Flashback Friday: Florida’s first underwater tunnel

„Ft Laud FL New River Tunnel south01“ von Ebyabe - Eigenes Werk. Lizenziert unter CC BY-SA 3.0 über Wikimedia Commons - https://commons.wikimedia.org/wiki/File:Ft_Laud_FL_New_River_Tunnel_south01.jpg#/media/File:Ft_Laud_FL_New_River_Tunnel_south01.jpg

Ft Laud FL New River Tunnel south01 von Ebyabe – Eigenes Werk. Lizenziert unter CC BY-SA 3.0 über Wikimedia Commons

Downtown Fort Lauderdale is home to Florida’s oldest underwater vehicular road tunnel. The New River Tunnel now known as the “Henry Kinney Tunnel” opened in 1960 taking US underneath the New River and Las Olas Boulevard. The Tunnel was narrowly approved in a 1956 local referendum by a vote of 7,008 (52.3) to 6,401 (47.7%). The tunnel replaced an old two-lane drawbridge which long was the cause of bottlenecks in the growing city.

In 1986, the tunnel was renamed for Miami Herald Broward Bureau chief (1951-1959) Henry E. Kinney who had worked tirelessly to promote the project and whose editorials and reporting are credited by many with securing the passage of the referendum in 1956.

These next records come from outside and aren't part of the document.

(* ===== verification/Idempotency.v ===== *)
(** Idempotency records of src/state.rs: a key is claimed under a short lease,
    completed once, and its result replayed for a retention period. *)

From S2P Require Import Prelude Json Fencing Text.

(** ** Data *)

Inductive IdempotencyStatus : Type := IClaimed | ICompleted.

#[export] Instance IdempotencyStatus_eq_dec : EqDecision IdempotencyStatus.
Proof. solve_decision. Defined.

Record IdempotencyRecord : Type := mkIdem {
  i_key : string;
  i_owner : string;
  i_token : Z;
  i_status : IdempotencyStatus;
  i_first_seen : Z;
  i_lease : Z;
  i_retention : Z;
  i_metadata : gmap string string;
  i_result : option Value
}.

Abbreviation idem_map := (gmap string IdempotencyRecord).

#[export] Instance ser_idem_status : Serialize IdempotencyStatus := λ s,
  JStr match s with IClaimed => "claimed" | ICompleted => "completed" end.

(** [result] is omitted when absent. *)
#[export] Instance ser_idem : Serialize IdempotencyRecord := λ r,
  JObj (["key" :- i_key r; "owner" :- i_owner r; "fencing_token" :- i_token r; "status" :- i_status r;
         "first_seen_ms" :- i_first_seen r; "lease_expires_ms" :- i_lease r;
         "retention_ms" :- i_retention r; "metadata" :- i_metadata r]%json
        ++ match i_result r with Some v => ["result" :- v]%json | None => [] end).

(** ** Commands *)

Definition apply_idempotency_claim (c : Z) (m : idem_map) (revision now : Z) (key owner : string)
    (ttl_ms : Z) (retention_ms : option Z) (metadata : gmap string string) : Z * idem_map * Value :=
  if is_blank key then
    (c, m, json! ["claimed" :- false; "duplicate" :- false; "reason" :- "empty_key"; "revision" :- revision])
  else match m !! key with
  | Some record =>
      (c, m, json! ["claimed" :- false; "duplicate" :- true; "key" :- key; "record" :- record;
                    "revision" :- revision])
  | None =>
      match next_token c with
      | None =>
          (c, m, json! ["claimed" :- false; "duplicate" :- false; "reason" :- "fencing_tokens_exhausted";
                        "revision" :- revision])
      | Some token =>
          let ttl_ms := Z.max ttl_ms 1 in
          let retention_ms := Z.max (default ttl_ms retention_ms) ttl_ms in
          let record := mkIdem key owner token IClaimed now (sat_add now ttl_ms) retention_ms metadata None in
          (token, <[key := record]> m,
           json! ["claimed" :- true; "duplicate" :- false; "key" :- key; "record" :- record;
                  "fencing_token" :- token; "lease_expires_ms" :- i_lease record; "revision" :- revision])
      end
  end.

Definition is_holder (r : IdempotencyRecord) (owner : string) (fencing_token : Z) : bool :=
  bool_decide (i_owner r = owner) && (i_token r =? fencing_token).

Definition apply_idempotency_complete (m : idem_map) (revision now : Z) (key owner : string)
    (fencing_token : Z) (result : option Value) : idem_map * Value :=
  match m !! key with
  | None => (m, json! ["completed" :- false; "reason" :- "not_found"; "key" :- key; "revision" :- revision])
  | Some r =>
      if negb (is_holder r owner fencing_token) then
        (m, json! ["completed" :- false; "reason" :- "not_holder"; "key" :- key; "revision" :- revision])
      else if bool_decide (i_status r = ICompleted) then
        (m, json! ["completed" :- true; "duplicate" :- true; "key" :- key; "record" :- r;
                   "revision" :- revision])
      else
        let r' := mkIdem (i_key r) (i_owner r) (i_token r) ICompleted (i_first_seen r)
                    (sat_add now (Z.max (i_retention r) 1)) (i_retention r) (i_metadata r) result in
        (<[key := r']> m,
         json! ["completed" :- true; "duplicate" :- false; "key" :- key; "record" :- r';
                "revision" :- revision])
  end.

Definition apply_idempotency_renew (m : idem_map) (revision now : Z) (key owner : string)
    (fencing_token ttl_ms : Z) : idem_map * Value :=
  match m !! key with
  | None => (m, json! ["renewed" :- false; "reason" :- "not_found"; "key" :- key; "revision" :- revision])
  | Some r =>
      if negb (is_holder r owner fencing_token) then
        (m, json! ["renewed" :- false; "reason" :- "not_holder"; "key" :- key; "revision" :- revision])
      else if bool_decide (i_status r = ICompleted) then
        (m, json! ["renewed" :- false; "reason" :- "already_completed"; "key" :- key; "record" :- r;
                   "revision" :- revision])
      else
        let r' := mkIdem (i_key r) (i_owner r) (i_token r) (i_status r) (i_first_seen r)
                    (sat_add now (Z.max ttl_ms 1)) (i_retention r) (i_metadata r) (i_result r) in
        (<[key := r']> m,
         json! ["renewed" :- true; "key" :- key; "lease_expires_ms" :- i_lease r'; "record" :- r';
                "revision" :- revision])
  end.

Definition apply_idempotency_abandon (m : idem_map) (revision : Z) (key owner : string)
    (fencing_token : Z) : idem_map * Value :=
  match m !! key with
  | None => (m, json! ["abandoned" :- false; "reason" :- "not_found"; "key" :- key; "revision" :- revision])
  | Some r =>
      if negb (is_holder r owner fencing_token) then
        (m, json! ["abandoned" :- false; "reason" :- "not_holder"; "key" :- key; "revision" :- revision])
      else if bool_decide (i_status r = ICompleted) then
        (m, json! ["abandoned" :- false; "reason" :- "already_completed"; "key" :- key;
                   "revision" :- revision])
      else (delete key m, json! ["abandoned" :- true; "key" :- key; "revision" :- revision])
  end.

Definition idempotency_expire_due (m : idem_map) (now : Z) : idem_map :=
  retain (λ _ r, now <? i_lease r) m.

Definition idempotency_get (m : idem_map) (now : Z) (key : string) : option IdempotencyRecord :=
  r ← m !! key; if now <? i_lease r then Some r else None.

(** ** Histories *)

Inductive idem_call : Type :=
| IClaim (revision now : Z) (key owner : string) (ttl : Z) (retention : option Z) (meta : gmap string string)
| IComplete (revision now : Z) (key owner : string) (token : Z) (result : option Value)
| IRenew (revision now : Z) (key owner : string) (token ttl : Z)
| IAbandon (revision : Z) (key owner : string) (token : Z)
| ISweep (now : Z).

Definition idem_exec (st : Z * idem_map) (call : idem_call) : Z * idem_map * Value :=
  let '(c, m) := st in
  match call with
  | IClaim rev now key owner ttl ret meta => apply_idempotency_claim c m rev now key owner ttl ret meta
  | IComplete rev now key owner tok res =>
      let '(m', out) := apply_idempotency_complete m rev now key owner tok res in (c, m', out)
  | IRenew rev now key owner tok ttl =>
      let '(m', out) := apply_idempotency_renew m rev now key owner tok ttl in (c, m', out)
  | IAbandon rev key owner tok =>
      let '(m', out) := apply_idempotency_abandon m rev key owner tok in (c, m', out)
  | ISweep now => (c, idempotency_expire_due m now, JNull)
  end.

Definition idem_run (st : Z * idem_map) (calls : list idem_call) : Z * idem_map :=
  foldl (λ st call, (idem_exec st call).1) st calls.

(** No sweep of the history reaches the deadline. *)
Definition sweeps_before (deadline : Z) (calls : list idem_call) : Prop :=
  Forall (λ c, match c with ISweep now => now < deadline | _ => True end) calls.

Lemma idem_completed_exec c m call key r :
  m !! key = Some r → i_status r = ICompleted → sweeps_before (i_lease r) [call] →
  (idem_exec (c, m) call).1.2 !! key = Some r.
Proof.
  intros Hr Hs Hsw.
  destruct call as [rev now k o ttl ret meta|rev now k o tok res|rev now k o tok ttl|rev k o tok|now]; simpl.
  - unfold apply_idempotency_claim. destruct (is_blank k); [done|]. destruct (m !! k) eqn:E; [done|].
    destruct (next_token c); [|done]. simpl. rewrite lookup_insert_ne by congruence. done.
  - unfold apply_idempotency_complete. destruct (m !! k) as [r0|] eqn:E; [|done]. destruct (negb _); [done|].
    case_bool_decide; [done|]. simpl. rewrite lookup_insert_ne by (intros ->; congruence). done.
  - unfold apply_idempotency_renew. destruct (m !! k) as [r0|] eqn:E; [|done]. destruct (negb _); [done|].
    case_bool_decide; [done|]. simpl. rewrite lookup_insert_ne by (intros ->; congruence). done.
  - unfold apply_idempotency_abandon. destruct (m !! k) as [r0|] eqn:E; [|done]. destruct (negb _); [done|].
    case_bool_decide; [done|]. simpl. rewrite lookup_delete_ne by (intros ->; congruence). done.
  - apply Forall_cons in Hsw as [Hsw _]. unfold idempotency_expire_due. rewrite lookup_retain, Hr.
    by rewrite (proj2 (Z.ltb_lt _ _) Hsw).
Qed.

(** A completed result is replayed, not redone.  Once a key is completed,
    then whatever claims, completions, renewals and abandonments arrive from
    anyone, and however often the shard sweeps before the retention deadline,
    the record and its result stay exactly as they were completed, and every
    claim of the key is told it is a duplicate and given that record. *)
Theorem completed_result_replayed (c : Z) (m : idem_map) (key : string) (r : IdempotencyRecord)
    (calls : list idem_call) (rev now ttl : Z) (owner : string) (ret : option Z) (meta : gmap string string)
    (Hr : m !! key = Some r) (Hdone : i_status r = ICompleted) (Hkey : is_blank key = false)
    (Hsweeps : sweeps_before (i_lease r) calls) :
  let '(c', m') := idem_run (c, m) calls in
  m' !! key = Some r ∧
  apply_idempotency_claim c' m' rev now key owner ttl ret meta =
    (c', m', json! ["claimed" :- false; "duplicate" :- true; "key" :- key; "record" :- r; "revision" :- rev]).
Proof.
  assert (Hrun : (idem_run (c, m) calls).2 !! key = Some r).
  { revert c m Hr. induction Hsweeps as [|call calls Hc Hcs IH]; intros c m Hr; [done|].
    unfold idem_run. cbn [foldl]. pose proof (idem_completed_exec c m call key r Hr Hdone) as Hx.
    destruct (idem_exec (c, m) call) as [[c1 m1] out]. apply IH. apply Hx. by apply Forall_singleton. }
  destruct (idem_run (c, m) calls) as [c' m']. simpl in Hrun. split; [done|].
  unfold apply_idempotency_claim. by rewrite Hkey, Hrun.
Qed.

(** One claimer at a time.  A claim succeeds only when the key has no
    record; its token exceeds every token issued before; from then on, until
    the record is gone, only the owner presenting that token can complete,
    renew or abandon, and every other claim is a duplicate. *)
Theorem idempotency_single_claimer (c : Z) (m : idem_map) (rev now ttl : Z) (key owner : string)
    (ret : option Z) (meta : gmap string string)
    (Hwin : flag "claimed" (apply_idempotency_claim c m rev now key owner ttl ret meta).2 = true) :
  let '(c', m', out) := apply_idempotency_claim c m rev now key owner ttl ret meta in
  m !! key = None ∧ c < c' ∧ number "fencing_token" out = Some c' ∧
  ∀ o t rev' now' v ttl' ret' meta' c'', o ≠ owner ∨ t ≠ c' →
    (apply_idempotency_complete m' rev' now' key o t v).1 = m' ∧
    flag "completed" (apply_idempotency_complete m' rev' now' key o t v).2 = false ∧
    (apply_idempotency_renew m' rev' now' key o t ttl').1 = m' ∧
    (apply_idempotency_abandon m' rev' key o t).1 = m' ∧
    (apply_idempotency_claim c'' m' rev' now' key o ttl' ret' meta').1 = (c'', m').
Proof.
  revert Hwin. unfold apply_idempotency_claim at 1 2. destruct (is_blank key) eqn:B; [done|].
  destruct (m !! key) eqn:E; [done|]. destruct (next_token c) as [t0|] eqn:Et; [|done]. intros _.
  apply next_token_Some in Et as [-> ?]. split_and!; [done|lia|done|].
  intros o t rev' now' v ttl' ret' meta' c'' Hne.
  unfold apply_idempotency_complete, apply_idempotency_renew, apply_idempotency_abandon, apply_idempotency_claim.
  rewrite B, !lookup_insert_eq. cbn [is_holder i_owner i_token].
  assert (is_holder (mkIdem key owner (c + 1) IClaimed now (sat_add now (Z.max ttl 1))
    (Z.max (default (Z.max ttl 1) ret) (Z.max ttl 1)) meta None) o t = false) as ->; [|done].
  apply andb_false_iff. simpl. destruct Hne as [?|?].
  - left. by apply bool_decide_eq_false_2.
  - right. by apply Z.eqb_neq.
Qed.

Lemma completed_result_replayed_witness :
  let r := mkIdem "k" "o" 4 ICompleted 10 500 400 ∅ (Some (JNum 7)) in
  let calls := [IAbandon 1 "k" "o" 4; ISweep 499; IComplete 2 20 "k" "o" 4 None] in
  (idem_run (4, {["k" := r]}) calls).2 !! "k" = Some r.
Proof.
  intros r calls.
  pose proof (completed_result_replayed 4 {["k" := r]} "k" r calls 3 30 5 "p" None ∅
    ltac:(apply lookup_singleton_eq) eq_refl eq_refl ltac:(repeat constructor)) as Hc.
  destruct (idem_run _ calls) as [c' m']. exact (proj1 Hc).
Defined.

Lemma idempotency_single_claimer_witness :
  flag "claimed" (apply_idempotency_claim 4 ∅ 1 10 "k" "o" 5 None ∅).2 = true ∧
  let '(c', m', out) := apply_idempotency_claim 4 ∅ 1 10 "k" "o" 5 None ∅ in
  4 < c' ∧ (apply_idempotency_abandon m' 2 "k" "thief" c').1 = m'.
Proof.
  assert (Hw : flag "claimed" (apply_idempotency_claim 4 ∅ 1 10 "k" "o" 5 None ∅).2 = true)
    by (vm_compute; reflexivity).
  split; [exact Hw|]. pose proof (idempotency_single_claimer 4 ∅ 1 10 5 "k" "o" None ∅ Hw) as Hc.
  destruct (apply_idempotency_claim 4 ∅ 1 10 "k" "o" 5 None ∅) as [[c' m'] out].
  destruct Hc as (_ & Hlt & _ & Hothers). split; [exact Hlt|].
  apply (Hothers "thief" c' 2 0 None 0 None ∅ 0). by left.
Defined.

Tunnels have been explored as projects in Florida since, including a study of a possible tunnel on Brickell Avenue in Miami during the 1960’s, a study for one under Tampa Bay in the 1970’s, discussion in the 1990’s of a second tunnel in Fort Lauderdale this time under the Stranahan River on 17th Street and consistent discussion of tunnels under the Miami River in the 2000’s.

It was not until 2014 and the opening of the PortMiami Tunnel that Florida got a second vehicular underwater tunnel. That tunnel is significantly longer than the one in Fort Lauderdale and serves as a vital transportation cog in traffic to and from the PortMiami facility.

The Kinney Tunnel now carries as many as a 100,000 cars a day under the New River proving that the decision in 1956 to build was a justified one. In that time Broward County’s population swelled from 79,000 in 1950 to close to 2 million today.